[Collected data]
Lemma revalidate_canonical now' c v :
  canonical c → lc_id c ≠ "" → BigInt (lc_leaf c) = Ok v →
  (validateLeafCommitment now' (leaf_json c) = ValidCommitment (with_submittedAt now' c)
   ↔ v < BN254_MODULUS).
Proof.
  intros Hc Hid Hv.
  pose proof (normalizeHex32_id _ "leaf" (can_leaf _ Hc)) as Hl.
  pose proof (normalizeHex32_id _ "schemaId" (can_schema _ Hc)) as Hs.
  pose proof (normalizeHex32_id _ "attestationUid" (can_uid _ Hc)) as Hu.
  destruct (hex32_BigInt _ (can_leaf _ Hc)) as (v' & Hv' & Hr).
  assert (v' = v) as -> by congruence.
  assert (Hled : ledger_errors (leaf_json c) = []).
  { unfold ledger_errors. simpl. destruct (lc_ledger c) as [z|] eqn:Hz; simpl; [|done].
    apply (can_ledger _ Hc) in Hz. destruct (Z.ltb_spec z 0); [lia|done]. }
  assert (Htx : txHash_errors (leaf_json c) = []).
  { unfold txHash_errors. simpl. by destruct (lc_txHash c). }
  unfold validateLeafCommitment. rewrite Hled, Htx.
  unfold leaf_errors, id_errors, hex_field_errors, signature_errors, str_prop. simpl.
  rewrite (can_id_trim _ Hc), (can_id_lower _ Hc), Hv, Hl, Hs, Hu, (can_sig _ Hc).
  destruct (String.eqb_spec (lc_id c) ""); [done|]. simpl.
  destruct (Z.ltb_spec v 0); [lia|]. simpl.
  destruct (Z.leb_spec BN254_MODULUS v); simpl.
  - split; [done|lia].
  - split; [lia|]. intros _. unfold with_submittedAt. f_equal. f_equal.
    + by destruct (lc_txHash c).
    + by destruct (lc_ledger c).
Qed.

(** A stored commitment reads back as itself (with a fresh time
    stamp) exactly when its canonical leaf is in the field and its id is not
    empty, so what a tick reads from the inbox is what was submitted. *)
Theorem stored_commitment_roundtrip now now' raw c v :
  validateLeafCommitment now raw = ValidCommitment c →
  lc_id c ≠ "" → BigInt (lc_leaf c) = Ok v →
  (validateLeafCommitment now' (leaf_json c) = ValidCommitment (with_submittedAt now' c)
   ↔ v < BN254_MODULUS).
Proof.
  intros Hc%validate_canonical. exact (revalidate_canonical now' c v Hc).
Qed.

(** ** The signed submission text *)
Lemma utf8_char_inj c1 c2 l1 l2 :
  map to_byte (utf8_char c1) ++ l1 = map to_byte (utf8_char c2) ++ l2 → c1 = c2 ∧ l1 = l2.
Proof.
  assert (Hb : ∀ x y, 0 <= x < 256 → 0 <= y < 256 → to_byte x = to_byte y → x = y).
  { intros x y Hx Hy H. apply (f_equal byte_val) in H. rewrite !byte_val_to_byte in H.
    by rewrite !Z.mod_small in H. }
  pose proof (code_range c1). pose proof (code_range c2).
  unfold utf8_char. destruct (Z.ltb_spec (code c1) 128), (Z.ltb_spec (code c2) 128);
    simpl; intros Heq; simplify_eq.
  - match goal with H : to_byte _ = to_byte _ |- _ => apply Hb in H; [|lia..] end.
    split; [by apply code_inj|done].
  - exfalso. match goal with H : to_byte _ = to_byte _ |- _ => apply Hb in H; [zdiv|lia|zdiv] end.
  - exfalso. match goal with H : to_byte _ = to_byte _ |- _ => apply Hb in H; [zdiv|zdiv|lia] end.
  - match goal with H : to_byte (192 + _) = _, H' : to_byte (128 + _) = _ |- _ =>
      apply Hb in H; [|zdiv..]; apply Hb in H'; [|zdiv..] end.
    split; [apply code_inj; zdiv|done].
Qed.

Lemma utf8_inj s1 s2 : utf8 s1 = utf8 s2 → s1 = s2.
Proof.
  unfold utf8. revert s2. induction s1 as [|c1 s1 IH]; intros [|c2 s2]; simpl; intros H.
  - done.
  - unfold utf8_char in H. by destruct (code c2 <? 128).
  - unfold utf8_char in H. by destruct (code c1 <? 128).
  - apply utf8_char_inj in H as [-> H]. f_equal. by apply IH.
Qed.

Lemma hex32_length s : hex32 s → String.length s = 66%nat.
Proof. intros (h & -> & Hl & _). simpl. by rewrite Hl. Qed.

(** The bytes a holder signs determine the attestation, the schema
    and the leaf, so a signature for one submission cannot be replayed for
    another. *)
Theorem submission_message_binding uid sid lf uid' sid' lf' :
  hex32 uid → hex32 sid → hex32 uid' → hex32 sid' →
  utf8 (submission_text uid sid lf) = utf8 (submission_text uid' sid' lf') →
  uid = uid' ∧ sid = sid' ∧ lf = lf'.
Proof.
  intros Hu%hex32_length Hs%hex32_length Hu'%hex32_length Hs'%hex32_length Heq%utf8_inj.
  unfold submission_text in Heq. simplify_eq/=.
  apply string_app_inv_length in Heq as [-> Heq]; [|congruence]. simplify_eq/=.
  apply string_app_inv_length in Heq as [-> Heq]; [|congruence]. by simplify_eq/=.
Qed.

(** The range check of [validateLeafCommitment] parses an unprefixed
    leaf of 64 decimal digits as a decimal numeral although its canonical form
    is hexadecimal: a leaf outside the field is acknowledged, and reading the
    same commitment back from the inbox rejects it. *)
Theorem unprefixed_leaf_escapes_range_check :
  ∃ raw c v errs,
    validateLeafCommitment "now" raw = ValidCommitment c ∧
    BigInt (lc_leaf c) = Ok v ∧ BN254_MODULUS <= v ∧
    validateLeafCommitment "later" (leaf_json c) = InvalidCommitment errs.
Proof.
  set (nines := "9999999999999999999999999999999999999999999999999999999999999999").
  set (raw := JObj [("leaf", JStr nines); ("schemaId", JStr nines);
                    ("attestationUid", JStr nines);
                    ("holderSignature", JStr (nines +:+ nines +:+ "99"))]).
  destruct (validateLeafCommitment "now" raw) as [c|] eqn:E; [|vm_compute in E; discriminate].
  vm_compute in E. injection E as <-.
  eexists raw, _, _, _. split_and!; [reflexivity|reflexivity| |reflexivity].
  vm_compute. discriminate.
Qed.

--

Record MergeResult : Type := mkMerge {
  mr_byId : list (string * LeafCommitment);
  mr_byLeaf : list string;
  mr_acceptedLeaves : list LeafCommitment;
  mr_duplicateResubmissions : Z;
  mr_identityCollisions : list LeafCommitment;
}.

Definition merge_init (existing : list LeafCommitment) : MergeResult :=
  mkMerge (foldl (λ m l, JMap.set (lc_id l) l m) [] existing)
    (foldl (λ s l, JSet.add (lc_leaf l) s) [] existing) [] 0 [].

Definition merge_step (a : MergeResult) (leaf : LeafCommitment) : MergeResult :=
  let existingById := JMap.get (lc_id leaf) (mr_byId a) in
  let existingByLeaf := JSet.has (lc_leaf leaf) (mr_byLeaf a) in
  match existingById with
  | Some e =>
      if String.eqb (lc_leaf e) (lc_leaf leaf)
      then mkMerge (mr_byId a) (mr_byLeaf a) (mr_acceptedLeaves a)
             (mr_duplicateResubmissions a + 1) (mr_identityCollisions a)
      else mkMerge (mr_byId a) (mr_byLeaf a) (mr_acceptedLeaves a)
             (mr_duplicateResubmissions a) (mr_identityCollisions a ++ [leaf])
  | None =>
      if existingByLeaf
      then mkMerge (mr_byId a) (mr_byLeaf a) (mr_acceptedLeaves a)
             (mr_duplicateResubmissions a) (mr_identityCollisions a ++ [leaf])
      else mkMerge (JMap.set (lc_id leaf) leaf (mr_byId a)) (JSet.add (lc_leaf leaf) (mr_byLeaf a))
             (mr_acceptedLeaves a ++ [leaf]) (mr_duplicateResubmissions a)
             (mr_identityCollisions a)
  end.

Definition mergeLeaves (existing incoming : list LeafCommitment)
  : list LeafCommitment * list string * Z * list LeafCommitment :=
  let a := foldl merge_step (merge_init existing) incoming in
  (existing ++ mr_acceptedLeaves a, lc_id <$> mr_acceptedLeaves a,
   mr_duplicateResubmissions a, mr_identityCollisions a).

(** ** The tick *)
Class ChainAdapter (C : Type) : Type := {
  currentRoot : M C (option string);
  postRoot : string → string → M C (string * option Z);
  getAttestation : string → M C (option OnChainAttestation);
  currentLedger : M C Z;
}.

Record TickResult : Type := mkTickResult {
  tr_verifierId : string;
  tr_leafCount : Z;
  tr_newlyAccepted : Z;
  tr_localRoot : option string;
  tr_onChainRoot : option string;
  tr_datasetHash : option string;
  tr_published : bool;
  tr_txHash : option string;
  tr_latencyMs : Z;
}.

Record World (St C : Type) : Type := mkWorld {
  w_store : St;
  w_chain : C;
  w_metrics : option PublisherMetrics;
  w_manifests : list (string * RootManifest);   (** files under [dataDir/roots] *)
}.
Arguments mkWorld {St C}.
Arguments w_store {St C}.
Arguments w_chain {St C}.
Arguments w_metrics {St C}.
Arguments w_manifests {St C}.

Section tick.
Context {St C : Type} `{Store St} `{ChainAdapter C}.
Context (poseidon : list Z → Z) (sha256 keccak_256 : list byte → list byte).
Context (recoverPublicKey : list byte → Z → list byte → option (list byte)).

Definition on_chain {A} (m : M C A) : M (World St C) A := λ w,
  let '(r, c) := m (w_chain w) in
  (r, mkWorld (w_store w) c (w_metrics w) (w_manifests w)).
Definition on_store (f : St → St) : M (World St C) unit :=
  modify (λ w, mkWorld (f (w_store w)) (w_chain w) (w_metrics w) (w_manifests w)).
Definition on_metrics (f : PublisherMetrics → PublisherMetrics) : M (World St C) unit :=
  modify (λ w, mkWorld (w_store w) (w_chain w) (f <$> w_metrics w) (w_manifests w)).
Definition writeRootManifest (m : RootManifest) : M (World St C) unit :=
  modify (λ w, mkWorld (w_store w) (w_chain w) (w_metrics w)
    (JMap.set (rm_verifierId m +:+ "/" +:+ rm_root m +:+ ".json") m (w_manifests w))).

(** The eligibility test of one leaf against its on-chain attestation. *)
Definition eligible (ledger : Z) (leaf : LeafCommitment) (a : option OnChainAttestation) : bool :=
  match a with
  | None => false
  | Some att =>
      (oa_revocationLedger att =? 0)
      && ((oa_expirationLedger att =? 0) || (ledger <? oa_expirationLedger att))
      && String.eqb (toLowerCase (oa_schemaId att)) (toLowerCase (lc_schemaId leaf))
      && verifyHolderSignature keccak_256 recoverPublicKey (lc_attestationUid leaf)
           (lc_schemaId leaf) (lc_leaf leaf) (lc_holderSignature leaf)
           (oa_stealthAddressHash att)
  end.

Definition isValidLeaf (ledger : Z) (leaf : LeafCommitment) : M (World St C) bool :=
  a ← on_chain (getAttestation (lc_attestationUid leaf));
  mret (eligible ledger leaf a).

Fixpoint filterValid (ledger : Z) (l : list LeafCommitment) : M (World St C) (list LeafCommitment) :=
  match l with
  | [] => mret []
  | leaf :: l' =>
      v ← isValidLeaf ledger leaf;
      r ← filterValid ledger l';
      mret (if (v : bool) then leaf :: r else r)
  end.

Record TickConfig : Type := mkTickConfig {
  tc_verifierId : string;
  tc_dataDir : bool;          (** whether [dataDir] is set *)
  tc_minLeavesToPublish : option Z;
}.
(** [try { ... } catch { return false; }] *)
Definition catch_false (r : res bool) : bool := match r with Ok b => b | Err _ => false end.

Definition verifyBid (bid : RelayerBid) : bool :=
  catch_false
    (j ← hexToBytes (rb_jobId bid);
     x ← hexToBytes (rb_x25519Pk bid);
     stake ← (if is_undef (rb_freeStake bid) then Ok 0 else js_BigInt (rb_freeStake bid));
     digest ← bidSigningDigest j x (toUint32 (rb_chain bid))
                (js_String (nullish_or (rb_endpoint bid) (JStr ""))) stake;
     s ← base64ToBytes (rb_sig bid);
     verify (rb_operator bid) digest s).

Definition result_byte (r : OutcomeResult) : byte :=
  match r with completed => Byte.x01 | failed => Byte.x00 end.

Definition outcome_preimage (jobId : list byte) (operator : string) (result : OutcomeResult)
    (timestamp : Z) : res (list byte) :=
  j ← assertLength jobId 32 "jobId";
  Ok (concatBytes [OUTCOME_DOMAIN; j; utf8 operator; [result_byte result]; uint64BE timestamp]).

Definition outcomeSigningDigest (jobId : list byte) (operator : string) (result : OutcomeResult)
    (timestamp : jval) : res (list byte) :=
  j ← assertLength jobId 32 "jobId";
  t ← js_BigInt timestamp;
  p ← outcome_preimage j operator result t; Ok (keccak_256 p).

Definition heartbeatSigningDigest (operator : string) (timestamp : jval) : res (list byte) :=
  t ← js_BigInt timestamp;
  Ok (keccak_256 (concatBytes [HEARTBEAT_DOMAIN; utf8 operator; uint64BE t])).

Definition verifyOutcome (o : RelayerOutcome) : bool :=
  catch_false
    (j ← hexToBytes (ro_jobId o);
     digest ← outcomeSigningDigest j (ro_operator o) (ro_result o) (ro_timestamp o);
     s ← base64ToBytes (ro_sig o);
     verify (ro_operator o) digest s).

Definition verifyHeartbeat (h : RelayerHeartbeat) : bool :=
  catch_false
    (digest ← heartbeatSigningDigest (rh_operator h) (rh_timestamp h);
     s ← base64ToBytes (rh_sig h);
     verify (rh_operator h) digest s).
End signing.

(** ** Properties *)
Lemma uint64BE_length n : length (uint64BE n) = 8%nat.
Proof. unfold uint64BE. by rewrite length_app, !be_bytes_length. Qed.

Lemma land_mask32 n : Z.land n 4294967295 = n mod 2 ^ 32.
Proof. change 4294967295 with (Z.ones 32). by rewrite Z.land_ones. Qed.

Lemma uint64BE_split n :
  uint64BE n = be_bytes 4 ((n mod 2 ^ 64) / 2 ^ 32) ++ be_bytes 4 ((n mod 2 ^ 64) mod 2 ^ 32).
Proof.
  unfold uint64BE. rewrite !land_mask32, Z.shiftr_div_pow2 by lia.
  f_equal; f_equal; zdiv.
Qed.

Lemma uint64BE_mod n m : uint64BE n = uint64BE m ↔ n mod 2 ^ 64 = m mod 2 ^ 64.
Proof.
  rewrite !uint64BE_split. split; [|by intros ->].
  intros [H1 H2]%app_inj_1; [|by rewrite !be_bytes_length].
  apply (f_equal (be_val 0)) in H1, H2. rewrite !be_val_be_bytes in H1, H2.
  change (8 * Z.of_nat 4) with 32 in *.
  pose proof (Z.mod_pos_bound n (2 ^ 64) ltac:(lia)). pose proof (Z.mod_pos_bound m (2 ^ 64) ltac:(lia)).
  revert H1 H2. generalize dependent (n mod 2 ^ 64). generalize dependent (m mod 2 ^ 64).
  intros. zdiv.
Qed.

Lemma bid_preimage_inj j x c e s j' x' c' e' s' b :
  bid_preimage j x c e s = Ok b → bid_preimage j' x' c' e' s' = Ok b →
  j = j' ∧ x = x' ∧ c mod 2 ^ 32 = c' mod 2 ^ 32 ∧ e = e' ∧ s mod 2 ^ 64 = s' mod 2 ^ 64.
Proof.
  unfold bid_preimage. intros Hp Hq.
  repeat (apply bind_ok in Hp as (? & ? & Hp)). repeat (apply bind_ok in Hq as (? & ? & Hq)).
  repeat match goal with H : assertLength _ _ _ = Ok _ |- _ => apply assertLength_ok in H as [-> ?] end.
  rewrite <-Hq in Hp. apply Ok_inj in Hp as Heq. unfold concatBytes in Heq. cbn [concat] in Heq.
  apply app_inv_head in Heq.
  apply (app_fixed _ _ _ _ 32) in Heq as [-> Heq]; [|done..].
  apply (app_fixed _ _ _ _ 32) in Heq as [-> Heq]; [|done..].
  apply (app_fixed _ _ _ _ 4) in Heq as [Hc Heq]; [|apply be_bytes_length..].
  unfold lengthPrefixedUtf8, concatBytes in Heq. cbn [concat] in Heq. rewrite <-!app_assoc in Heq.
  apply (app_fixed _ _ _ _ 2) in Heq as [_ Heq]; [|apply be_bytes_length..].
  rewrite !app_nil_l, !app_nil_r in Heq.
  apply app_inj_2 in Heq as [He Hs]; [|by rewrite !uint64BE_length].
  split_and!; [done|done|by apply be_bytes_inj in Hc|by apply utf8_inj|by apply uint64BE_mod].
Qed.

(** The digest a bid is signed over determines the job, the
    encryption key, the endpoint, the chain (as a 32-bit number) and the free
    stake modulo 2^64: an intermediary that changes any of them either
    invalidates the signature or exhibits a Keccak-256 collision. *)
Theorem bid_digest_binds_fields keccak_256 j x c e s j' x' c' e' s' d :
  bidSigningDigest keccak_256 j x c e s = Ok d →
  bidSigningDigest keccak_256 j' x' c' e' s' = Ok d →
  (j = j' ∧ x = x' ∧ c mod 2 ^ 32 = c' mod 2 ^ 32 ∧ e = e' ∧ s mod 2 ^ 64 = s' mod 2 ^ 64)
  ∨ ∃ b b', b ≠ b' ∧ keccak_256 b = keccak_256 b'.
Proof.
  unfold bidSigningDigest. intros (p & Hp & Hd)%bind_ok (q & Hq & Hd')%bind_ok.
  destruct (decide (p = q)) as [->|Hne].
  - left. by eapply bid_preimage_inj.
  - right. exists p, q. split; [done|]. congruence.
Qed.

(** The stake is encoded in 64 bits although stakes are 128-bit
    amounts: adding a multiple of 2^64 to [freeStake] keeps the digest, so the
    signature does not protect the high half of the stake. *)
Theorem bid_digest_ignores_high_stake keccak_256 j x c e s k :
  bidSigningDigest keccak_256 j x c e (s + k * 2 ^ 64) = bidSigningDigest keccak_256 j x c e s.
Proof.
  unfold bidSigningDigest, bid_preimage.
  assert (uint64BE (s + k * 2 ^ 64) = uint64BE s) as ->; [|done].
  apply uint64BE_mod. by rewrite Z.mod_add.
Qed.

ACTIVITY
The answer must be a single number: the count of lines in the data that contain the word "Theorem".

OUTPUT
5